Obama believes this.

“Having served with Barack Obama here in the Senate I think he shares this view that the government can really be a force for good in people’s lives and our communities’ lives, depending on where it focuses its attention and what it does,” Harkin said.

Harkin said the reality in rural America is that many small communities, like Manning, population 1,500, may not be able to tackle major projects on their own.

“But the last time I checked, the citizens of Manning were still the citizens of the United States of America,” Harkin said. “The philosophy President Bill Clinton mentioned of ‘we’re all in this together’ is a lot better than the philosophy of ‘tough luck, you’re on your own’ and that the rich and the powerful sort of take whatever they want and maybe you’re lucky if you get some of the droppings.”

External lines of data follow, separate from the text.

Lemma work_send s f c r todo :
  s_writer s = WNotify f (c :: todo) -> s_readers s !! c = Some r ->
  work (with_writer (WNotify f todo) (deliver_update c (length f) r s)) < work s.
Proof.
  intros Hw Hr.
  set (r' := Reader (r_inbox r ++ [length f]) (r_cur_size r) (r_seg r) (r_phase r)).
  pose proof (sum_replace rwork _ c r r' Hr) as Ht.
  assert (rwork r' = 3 + rwork r) by (unfold rwork; simpl; rewrite length_app; simpl; lia).
  unfold work, wwork. rewrite Hw. simpl. fold r'. lia.
Qed.

Lemma work_cancel s c vs :
  c ∈ s_reset s -> work (with_lost (s_lost s - 1) (with_sems vs (drop_client c s))) < work s.
Proof.
  intros Hc. pose proof (without_length c (s_clients s)).
  pose proof (without_length_lt c (s_reset s) Hc).
  unfold work, wwork. simpl. destruct (s_writer s); lia.
Qed.

Lemma work_resize s f :
  s_writer s = WLocked f ->
  work (with_writer (WNotify f (s_clients s)) (clear_notified (resize f s))) < work s.
Proof.
  intros Hw. apply work_writer; unfold resize; case_bool_decide; try done;
    unfold wwork; simpl; rewrite Hw; lia.
Qed.

Lemma work_decreases l s s' : internal l = true -> lstep l s s' -> work s' < work s.
Proof.
  intros Hl Hs.
  destruct Hs as [|s f vs Hw|s f Hw|s f Hw Ha|s f Hw|s f c r todo Hw Hr|s f c todo Hw|s f Hw
    |s f n vs Hw|s f i b m Hw Hb|s f i Hw|s f vs Hw| | | |s c vs _ _ Hc| |s c r size rest Hr Hp Hb
    |s c r size vs Hr Hp|s c r size vs Hr Hp]; try done;
    try (apply work_writer; [done|done|]; unfold wwork; simpl; rewrite Hw; simpl; lia).
  - apply work_writer; [done|done|]. unfold wwork. simpl. rewrite Ha. lia.
  - by apply work_resize.
  - by apply work_send.
  - apply work_writer; [done|done|]. unfold wwork. simpl. rewrite Hw.
    apply lookup_lt_Some in Hb. lia.
  - by apply work_cancel.
  - apply (work_reader s c r _ (s_sems s)); [done|]. unfold rwork. simpl. rewrite Hp, Hb.
    simpl. lia.
  - apply (work_reader s c r); [done|]. unfold rwork. simpl. rewrite Hp. lia.
  - apply (work_reader s c r); [done|]. unfold rwork. simpl. rewrite Hp. lia.
Qed.

(** [n] internal steps. *)
Lemma nsteps_work n s s' : nsteps internal_step n s s' -> n + work s' <= work s.
Proof.
  intros H. induction H as [|n s1 s2 s3 (l & Hl & _ & Hs) _ IH]; [lia|].
  pose proof (work_decreases _ _ _ Hl Hs). lia.
Qed.

Lemma inv_internal s s' : inv s -> internal_step s s' -> inv s'.
Proof. intros Hi (l & _ & Ht & Hs). by apply (inv_step l s). Qed.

Soon, Manning will have the advantage of a state-of-the-art hospital — a signature feature to showcase the town’s new brand, “Manning: It’s refreshing.”

More immediately, Manning-area residents — and all who benefit from the hospital — face a question.

Do you reward a president who was indisputably consequential in bringing concrete, flesh-and-blood, living-and-breathing advancement to your city?

President Obama passed the “what-have-you-done-for-me-lately” test in flying colors here in Manning.

Ask yourself: if that’s not enough for your vote, what is?